Tuesday, January 17, 2012

The Never-ending Season

   Christmas 2011 is over. All the wife’s decorations, crammed into more than a score of 32-gallon plastic storage boxes full of every possible item associated with the holiday, are back on their shelves in the garage. Bigger items such as the artificial green plastic tree and decorations too large for the boxes reside on their own shelves awaiting the first week of December 2012 when they’ll be deployed again.
   But is it really over? Not until the last vestige of the season is put away and the final remnant cleaned up. Therein lies the reason for the never-ending season.
   Lurking somewhere in our living room carpet are rogue needles from the tree. Yes, we’ve vacuumed scrupulously with both a standup machine and a shop vac. Still they lurk, invisible to the naked eye unless you happen upon them in just the right light, at just the right angle. There it is! Pick it up now before the light changes or you move a millimeter in one direction or the other. That has to be the last one. Hah! They scoff at our feeble attempts to get them all.
   Every year we vacuum what seems to be thousands of needles after we get everything set up and again when everything comes down. After all these years of shedding, our tree should be just a metal rod with bare, twisted wires hanging from it, more Festivus pole than Christmas tree.  Yet, it still looks full. It must somehow regrow a new crop of needles as it spends the summer in its cocoon-like storage bag.

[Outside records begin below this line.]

(** C9. A failure that is not retried (not retryable, or no attempts left),
    of a job with no gate and no failure hook, reported under the current
    lease: the call is accepted without retry; the row is archived as dead
    with the error entry appended; exactly the live jobs that depend on it,
    directly or through live jobs, are archived as cancelled; every other live
    row stays; the ledger gains one entry per cancelled job and then the
    death, with the job's tenant; the group counter is released.  A report
    whose entry is no JSONB raises DataError with nothing changed. *)
Theorem fail_dies u i t a w j :
  wf (w_db w) -> In j (db_jobs (w_db w)) -> lease_guard i t j = true -> will_retry_ j a = false ->
  c_parent_gate_id j = None -> c_on_failure j = None ->
  let entry := JobService.fail_entry (w_clock w) a in
  if storable (JObj entry)
  then exists w', JobService.fail u i t a w = (w', Ok (JobService.mkOutcome true false))
         /\ died j (jsonb_members entry) (w_db w) (w_db w')
  else JobService.fail u i t a w = (w, Raise DataError).
Proof.
  intros Hwf Hj Hl Hr Hg Hh. destruct (peek_run (w_db w) i t j Hwf Hj Hl) as (p & Ep & Ea & Em & Eb & Ec).
  intros entry. destruct (storable (JObj entry)) eqn:Hs.
  2:{ eapply fail_tx_refused. unfold JobService.fail_tx. etransitivity; [eapply bind_ok, Ep|]. cbv beta iota.
      rewrite should_retry_eq, Ea, Em. unfold will_retry_ in Hr. rewrite Hr.
      by eapply bind_raise, die_tx_refused. }
  destruct (die_tx_run (w_db w) i t j Hwf Hj Hl entry Hs Hg Hh) as (db' & Et & Hd).
  assert (JobService.fail_tx (w_clock w) u i t a (w_db w) = (db', Ok (false, false, pk_rate_class p))) as E.
  { unfold JobService.fail_tx. etransitivity; [eapply bind_ok, Ep|]. cbv beta iota.
    rewrite should_retry_eq, Ea, Em. unfold will_retry_ in Hr. rewrite Hr.
    etransitivity; [eapply bind_ok, Et|]. reflexivity. }
  destruct (after_fail_run a false false (pk_rate_class p) (set_w_db db' w)) as (w' & m & Ef & Edb).
  exists w'. split.
  - unfold JobService.fail. etransitivity; [by eapply bind_ok|].
    etransitivity; [eapply bind_ok, in_tx_ok, E|]. exact Ef.
  - rewrite Edb. destruct Hd. by split.
Qed.

Lemma fail_dies_witness :
  exists w', JobService.fail 0 1 2 (demo_fail false) world3 = (w', Ok (JobService.mkOutcome true false))
    /\ died job3 (jsonb_members (JobService.fail_entry (w_clock world3) (demo_fail false)))
         (w_db world3) (w_db w').
Proof.
  pose proof (fail_dies 0 1 2 (demo_fail false) world3 job3 world3_wf world3_job eq_refl eq_refl eq_refl eq_refl)
    as H. cbv zeta in H.
  rewrite (eq_refl : storable (JObj (JobService.fail_entry (w_clock world3) (demo_fail false))) = true) in H.
  exact H.
Defined.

   We have a lot of grandchildren and we vacuum a lot. Crumbs of every sort, torn candy wrappers, and other reminders of their visits are sucked up on a regular basis. Still, we find at least one needle with every cleaning. Invariably, one will survive the entire year although every square inch of the living room has been vacuumed more than once.
   Our pastor suggests to us each Yuletide that we should leave something from Christmas on display to remind us of the warmth and good cheer the season provides. Consider it done, Father. I have opted for my leg lamp, ala “A Christmas Story.” But even if we put that away there will always be a green needle popping up as the seasons change to call to mind the good times with family and friends–and that we should be more diligent in our cleaning.